Lemma armed_reload p p1 : reload_spec p p1 -> wf_provider pct p -> armed p ->
  armed p1.
Proof.
  intros Hr Hw (Hnd & Hg & Hwait). pose proof (wp_pct _ _ Hw) as Hp.
  destruct Hr as [? ->|d rest Hlt En ->|d rest chan v Hlt En Ec Hv ->]; [done|..].
  - assert (E : left_ (set_range d rest p) = left_ p).
    { unfold left_. simpl. rewrite En, (seqZ_nil (iterator p)) by lia. reflexivity. }
    unfold armed. rewrite E. done.
  - rewrite Ec in Hg. apply Forall_cons in Hg as [(_ & Hnd1 & v' & Hv' & Hin) Hg].
    rewrite Hp in Hv. rewrite Hv in Hv'. injection Hv' as <-.
    assert (E : left_ (set_range d rest (set_trigger v (set_next (d :: rest) chan p))) = pool_guids (d :: rest)) by done.
    assert (E0 : left_ p = []) by (unfold left_; rewrite En, (seqZ_nil (iterator p)) by lia; reflexivity).
    unfold armed. rewrite E. split; [done|]. split; [done|].
    simpl. rewrite decide_True by done. rewrite E0, decide_False in Hwait by apply not_elem_of_nil.
    unfold waiting in *. simpl. rewrite Ec in Hwait. simpl in Hwait. lia.
Qed.
Lemma armed_handed p : wf_provider pct p -> iterator p <= iteratorMax p -> armed p -> armed (handed_out p).
Proof.
  intros Hw Hle (Hnd & Hg & Hwait). destruct (handed_out_wf pct p Hw Hle) as (_ & Ec & El).
  rewrite El in Hnd. apply NoDup_cons in Hnd as [Hni Hnd].
  unfold armed. rewrite Ec. split; [done|]. split; [done|]. rewrite El in Hwait.
  unfold waiting in *. rewrite Ec. revert Hni Hwait. unfold handed_out.
  destruct (Z.eqb_spec (iterator p) (iteratorValueToTriggerUpdate p)) as [Heq|Hne]; simpl; intros Hni Hwait.
  - rewrite <- Heq in *. rewrite decide_True in Hwait by left. rewrite decide_False by done. rewrite length_app. simpl. lia.
  - rewrite Hwait. apply decide_ext. rewrite elem_of_cons. naive_solver.
Qed.
Lemma armed_answered p n d s' : wf_provider pct p ->
  (forall x ds, d = Some (x :: ds) -> good_pool (x :: ds)) ->
  (n < length (requesting p))%nat -> answered n d (Sys p [] []) = (Ok tt, s') -> armed p -> armed (st s').
Proof.
  intros Hw Hd Hn H (Hnd & Hg & Hwait). destruct (lookup_lt_is_Some_2 _ _ Hn) as [i Hi].
  unfold answered in H. apply bind_ok in H as (q & s1 & [-> ->]%gets_ok & H). cbn [st] in H.
  unfold id in H. rewrite Hi in H. apply bind_ok in H as (r & s2 & Ha & H).
  unfold lift in Ha. injection Ha as Ha <-. unfold attempt in Ha. destruct d as [[|x ds]|].
  2: { injection Ha as <-. apply modify_ok in H as ->. simpl. split; [done|]. split.
       - apply Forall_app. split; [done|]. apply Forall_singleton. by eapply Hd.
       - change (waiting p = if decide (iteratorValueToTriggerUpdate p ∈ left_ p) then 0%nat else 1%nat) in Hwait.
         unfold waiting in *. simpl. rewrite length_app, length_delete by eauto. simpl.
         change (left_ (set_goroutines (delete n (requesting p)) (diapasonsChan p ++ [x :: ds]) p)) with (left_ p).
         rewrite <- Hwait. lia. }
  all: destruct (Nat.ltb_spec (S i) retriesCount) as [Hs|Hs]; [injection Ha as <-|done];
       apply modify_ok in H as ->; (split; [done|]); (split; [done|]);
       unfold waiting in *; simpl; rewrite length_insert; exact Hwait.
Qed.
Lemma called_ids_app a b : called_ids (a ++ b) = called_ids a ++ called_ids b.
Proof. apply omap_app. Qed.
Lemma answered_ids_app a b : answered_ids (a ++ b) = answered_ids a ++ answered_ids b.
Proof. apply omap_app. Qed.
Lemma ran_app x a b : ran x (a ++ b) = ran x a ++ ran x b.
Proof. apply omap_app. Qed.
Lemma pushed_app x a b : pushed x (a ++ b) = pushed x a ++ pushed x b.
Proof. apply omap_app. Qed.
Lemma justified_mono tr o n a : justified tr n a -> justified (tr ++ o) n a.
Proof.
  intros (r & Hc & Ha). exists r. split; [set_solver|]. destruct (immediate r); [done|].
  destruct Ha as [Ha|(res & Hr & Ha)]; [by left|right; exists res; split; [set_solver|done]].
Qed.
Lemma elem_of_called_ids tr n : n ∈ called_ids tr <-> exists r, Called n r ∈ tr.
Proof.
  unfold called_ids. rewrite list_elem_of_omap. split.
  - intros ([m r|m r res|m a] & Hin & E); simplify_eq. eauto.
  - intros [r Hin]. eauto.
Qed.
Lemma Called_inj tr n r r' : NoDup (called_ids tr) -> Called n r ∈ tr -> Called n r' ∈ tr -> r = r'.
Proof.
  induction tr as [|o tr IH]; [intros _ Hin; by apply not_elem_of_nil in Hin|].
  intros Hnd Hin Hin'. rewrite elem_of_cons in Hin, Hin'.
  destruct o as [m q|m q res|m a]; simpl in Hnd; [|destruct Hin as [|Hin], Hin' as [|Hin']; [done..|by apply IH]..].
  apply NoDup_cons in Hnd as [Hni Hnd].
  destruct Hin as [E|Hin], Hin' as [E'|Hin']; [congruence|..|by apply IH].
  - injection E as -> ->. exfalso. apply Hni, elem_of_called_ids. eauto.
  - injection E' as -> ->. exfalso. apply Hni, elem_of_called_ids. eauto.
Qed.
Lemma elem_of_pushed b tr n r : (n, r) ∈ pushed b tr <-> Called n r ∈ tr /\ immediate r = None /\ is_read r = b.
Proof.
  unfold pushed. rewrite list_elem_of_omap. split.
  - intros ([m q|m q res|m a] & Hin & E); [|done..]. destruct (immediate q) eqn:Ei; [done|].
    destruct (eqb (is_read q) b) eqn:Eb; [|done]. injection E as -> ->. apply eqb_prop in Eb. done.
  - intros (Hin & Ei & <-). exists (Called n r). split; [done|]. by rewrite Ei, eqb_reflx.
Qed.
Lemma elem_of_ran tr n r res : Ran n r res ∈ tr -> (n, r) ∈ ran (is_read r) tr.
Proof. intros Hin. unfold ran. rewrite list_elem_of_omap. exists (Ran n r res). split; [done|]. by rewrite eqb_reflx. Qed.

Lemma queue_of_set b b' q s : queue_of b (set_queue b' q s) = if eqb b' b then q else queue_of b s.
Proof. by destruct b, b'. Qed.

Lemma inv_call tr s r : run_inv tr s -> run_inv (tr ++ (call r s).2) (call r s).1.
Proof.
  intros [Hids Hf Hj Ho Hon Ha Hr Hju]. unfold call. set (n := next_call s) in *.
  assert (Hfresh : n ∉ answered_ids tr) by (intros Hin%Ha; lia).
  assert (Hseq : called_ids tr ++ [n] = seq 0 (S n)) by (by rewrite Hids, seq_S).
  destruct (immediate r) as [x|] eqn:Ei; cbn [fst snd].
  - assert (Hp : forall b, pushed b (tr ++ [Called n r; Answered n (Answer x)]) = pushed b tr).
    { intros b. rewrite pushed_app. simpl. by rewrite Ei, app_nil_r. }
    constructor; simpl.
    + rewrite called_ids_app. exact Hseq.
    + done.
    + intros b. rewrite Hp, ran_app. simpl. rewrite app_nil_r. apply Hj.
    + intros m q Hq. destruct (Ho m q Hq) as (? & ? & Hna). split_and!; [set_solver|done|].
      rewrite answered_ids_app. simpl. intros [Hin| ->%list_elem_of_singleton]%elem_of_app; [done|].
      assert (Hin : n ∈ called_ids tr) by (apply elem_of_called_ids; eauto).
      rewrite Hids in Hin. apply elem_of_seq in Hin. lia.
    + rewrite answered_ids_app. simpl. apply NoDup_app. split; [done|]. split; [|apply NoDup_singleton].
      intros m Hm ->%list_elem_of_singleton. done.
    + rewrite answered_ids_app. intros m [Hm| ->%list_elem_of_singleton]%elem_of_app; [specialize (Ha m Hm)|]; lia.
    + intros m res Hres. destruct (Hr m res Hres) as [q Hq]. exists q. set_solver.
    + intros m a [Hin|Hin]%elem_of_app; [by apply justified_mono, Hju|].
      apply elem_of_cons in Hin as [?|Hin%list_elem_of_singleton]; [done|]. injection Hin as -> ->.
      exists r. split; [set_solver|]. by rewrite Ei.
  - assert (Hp : forall b, pushed b (tr ++ [Called n r]) = pushed b tr ++ if eqb (is_read r) b then [(n, r)] else []).
    { intros b. rewrite pushed_app. simpl. rewrite Ei. by destruct (eqb (is_read r) b). }
    assert (Hq : forall b, queue_of b (set_open (<[n:=r]> (open_calls s)) (S n) s) = queue_of b s) by (by intros []).
    constructor; simpl.
    + rewrite called_ids_app. exact Hseq.
    + intros b. rewrite queue_of_set. destruct (eqb (is_read r) b); rewrite Hq; [by apply Push_wf|done].
    + intros b. rewrite Hp, ran_app. simpl. rewrite app_nil_r, queue_of_set, <- Hj, <- app_assoc. f_equal.
      destruct (eqb (is_read r) b) eqn:E; rewrite Hq; [|by rewrite app_nil_r].
      apply eqb_prop in E as <-. by rewrite Push_jobs.
    + intros m q. rewrite answered_ids_app. simpl. rewrite app_nil_r.
      intros [[<- <-]|[_ Hm]]%lookup_insert_Some; [split_and!; [set_solver|done|done]|].
      destruct (Ho m q Hm) as (? & ? & ?). split_and!; [set_solver|done|done].
    + rewrite answered_ids_app. simpl. by rewrite app_nil_r.
    + rewrite answered_ids_app. simpl. rewrite app_nil_r. intros m Hm. specialize (Ha m Hm). lia.
    + intros m res Hres. destruct (Hr m res Hres) as [q Hin]. exists q. set_solver.
    + intros m a [Hin|Hin]%elem_of_app; [by apply justified_mono, Hju|]. apply list_elem_of_singleton in Hin. done.
Qed.

Lemma inv_answered tr s n r res : run_inv tr s -> open_calls s !! n = Some r ->
  match res with Some res => respChans s !! n = Some res | None => True end ->
  run_inv (tr ++ (answered_call n r res s).2) (answered_call n r res s).1.
Proof.
  intros [Hids Hf Hj Ho Hon Ha Hr Hju] Hop Hres. destruct (Ho n r Hop) as (Hc & Hi & Hna).
  assert (Hnd : NoDup (called_ids tr)) by (rewrite Hids; apply NoDup_seq).
  unfold answered_call. cbn [fst snd]. constructor; simpl.
  - by rewrite called_ids_app, app_nil_r.
  - done.
  - intros b. rewrite ran_app, pushed_app. simpl. rewrite !app_nil_r. apply Hj.
  - intros m q [Hne Hm]%lookup_delete_Some. destruct (Ho m q Hm) as (? & ? & ?). split_and!; [set_solver|done|].
    rewrite answered_ids_app. simpl. intros [?|?%list_elem_of_singleton]%elem_of_app; congruence.
  - rewrite answered_ids_app. simpl. apply NoDup_app. split; [done|]. split; [|apply NoDup_singleton].
    by intros m Hm ->%list_elem_of_singleton.
  - rewrite answered_ids_app. intros m [Hm| ->%list_elem_of_singleton]%elem_of_app; [by apply Ha|].
    assert (Hin : n ∈ called_ids tr) by (apply elem_of_called_ids; eauto).
    rewrite Hids in Hin. apply elem_of_seq in Hin. lia.
  - intros m x Hx. destruct (Hr m x Hx) as [q Hin]. exists q. set_solver.
  - intros m a [Hin|Hin]%elem_of_app; [by apply justified_mono, Hju|].
    apply list_elem_of_singleton in Hin. injection Hin as -> ->. exists r. split; [set_solver|]. rewrite Hi.
    destruct res as [res|]; [|by left]. right. exists res. split; [|done].
    destruct (Hr n res Hres) as [q Hq]. assert (q = r) as <-; [|set_solver].
    pose proof (elem_of_ran _ _ _ _ Hq) as Hran.
    assert (Hpu : (n, q) ∈ pushed (is_read q) tr) by (rewrite <- Hj; set_solver).
    apply elem_of_pushed in Hpu as (Hcq & _ & _). by eapply Called_inj.
Qed.

Lemma handle_job_ok h s s' o : handle_job h s = Some (s', o) ->
  exists res w, o = [Ran h.1 h.2 res] /\ s' = set_resp h.1 res (set_world w s).
Proof.
  unfold handle_job. destruct (Handle h.2 (world s)) as [[b|e|] w]; [..|done]; intros H; injection H as <- <-; eauto.
Qed.
Lemma inv_handled tr s b h q s' o : run_inv tr s -> Pop (queue_of b s) = Some (h, q) ->
  handle_job h (set_queue b q s) = Some (s', o) -> run_inv (tr ++ o) s'.
Proof.
  intros [Hids Hf Hj Ho Hon Ha Hr Hju] HP (res & w & -> & ->)%handle_job_ok.
  pose proof (Pop_jobs _ (Hf b)) as Hpop. rewrite HP in Hpop. destruct Hpop as [Hjobs Hwf].
  assert (Hb : is_read h.2 = b).
  { assert (Hin : h ∈ pushed b tr) by (rewrite <- Hj, Hjobs; set_solver).
    destruct h as [n r]. by apply elem_of_pushed in Hin as (_ & _ & ?). }
  assert (Hq : forall b', queue_of b' (set_resp h.1 res (set_world w (set_queue b q s))) = if eqb b b' then q else queue_of b' s)
    by (intros []; by destruct b).
  constructor; try (simpl; done).
  - by rewrite called_ids_app, app_nil_r.
  - intros b'. rewrite Hq. destruct (eqb b b'); [done|apply Hf].
  - intros b'. rewrite Hq, ran_app, pushed_app. simpl. rewrite app_nil_r, Hb, <- Hj, <- app_assoc. f_equal.
    destruct (eqb b b') eqn:E; [|done]. apply eqb_prop in E as <-. rewrite Hjobs. by destruct h.
  - intros m r Hm. destruct (Ho m r Hm) as (? & ? & ?). split_and!; [set_solver|done|].
    rewrite answered_ids_app. simpl. by rewrite app_nil_r.
  - rewrite answered_ids_app. simpl. by rewrite app_nil_r.
  - rewrite answered_ids_app. simpl. rewrite app_nil_r. apply Ha.
  - intros m x. simpl. intros [[<- <-]|[_ Hm]]%lookup_insert_Some; [exists h.2; set_solver|].
    destruct (Hr m x Hm) as [r Hin]. exists r. set_solver.
  - intros m a [Hin|Hin]%elem_of_app; [by apply justified_mono, Hju|]. apply list_elem_of_singleton in Hin. done.
Qed.
(** Steps that observe nothing and leave the calls alone. *)
Lemma inv_silent tr s s' : run_inv tr s ->
  next_call s' = next_call s -> (forall b, queue_of b s' = queue_of b s) -> open_calls s' = open_calls s ->
  respChans s' = respChans s -> run_inv (tr ++ []) s'.
Proof.
  intros [Hids Hf Hj Ho Hon Ha Hr Hju] E1 E2 E3 E4. rewrite app_nil_r.
  constructor; rewrite ?E1, ?E3, ?E4; try done; intros b; by rewrite E2.
Qed.
Lemma inv_turn tr s s' o : run_inv tr s -> main_turn s = Some (s', o) -> run_inv (tr ++ o) s'.
Proof.
  unfold main_turn. intros Hi. destruct (phase s).
  - intros H. injection H as <- <-. by eapply inv_silent.
  - destruct (Pop (readQueue s)) as [[h q]|] eqn:E; [by apply (inv_handled tr s true h q)|].
    intros H. injection H as <- <-. eapply inv_silent; solve [done | by intros []].
  - destruct (Pop (writeQueue s)) as [[h q]|] eqn:E; [by apply (inv_handled tr s false h q)|].
    intros H. injection H as <- <-. eapply inv_silent; solve [done | by intros []].
Qed.
Lemma api_run_inv tr s : api_run tr s -> run_inv tr s.
Proof.
  induction 1 as [w|tr s o s' _ IH Hs].
  - constructor; simpl; try done.
    + intros []; unfold wf_fifo, len, bufferSize; simpl; (split; [lia|done]).
    + by intros [].
    + constructor.
    + by intros ? ?%not_elem_of_nil.
    + by intros ? ? ?%not_elem_of_nil.
  - destruct Hs as [r|n r Hop _|n r res Hop Hres|Hp|s' o Hp Ht|w Hp].
    + by apply inv_call.
    + by apply inv_answered.
    + by apply inv_answered.
    + eapply inv_silent; solve [done | by intros []].
    + by eapply inv_turn.
    + eapply inv_silent; solve [done | by intros []].
Qed.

########

• **WORK ORDER**
Which of the lines above hold the word "else"? Copy each one.

• **RESPONSE BELOW**
       - change (waiting p = if decide (iteratorValueToTriggerUpdate p ∈ left_ p) then 0%nat else 1%nat) in Hwait.
Lemma queue_of_set b b' q s : queue_of b (set_queue b' q s) = if eqb b' b then q else queue_of b s.
  - assert (Hp : forall b, pushed b (tr ++ [Called n r]) = pushed b tr ++ if eqb (is_read r) b then [(n, r)] else []).
  assert (Hq : forall b', queue_of b' (set_resp h.1 res (set_world w (set_queue b q s))) = if eqb b b' then q else queue_of b' s)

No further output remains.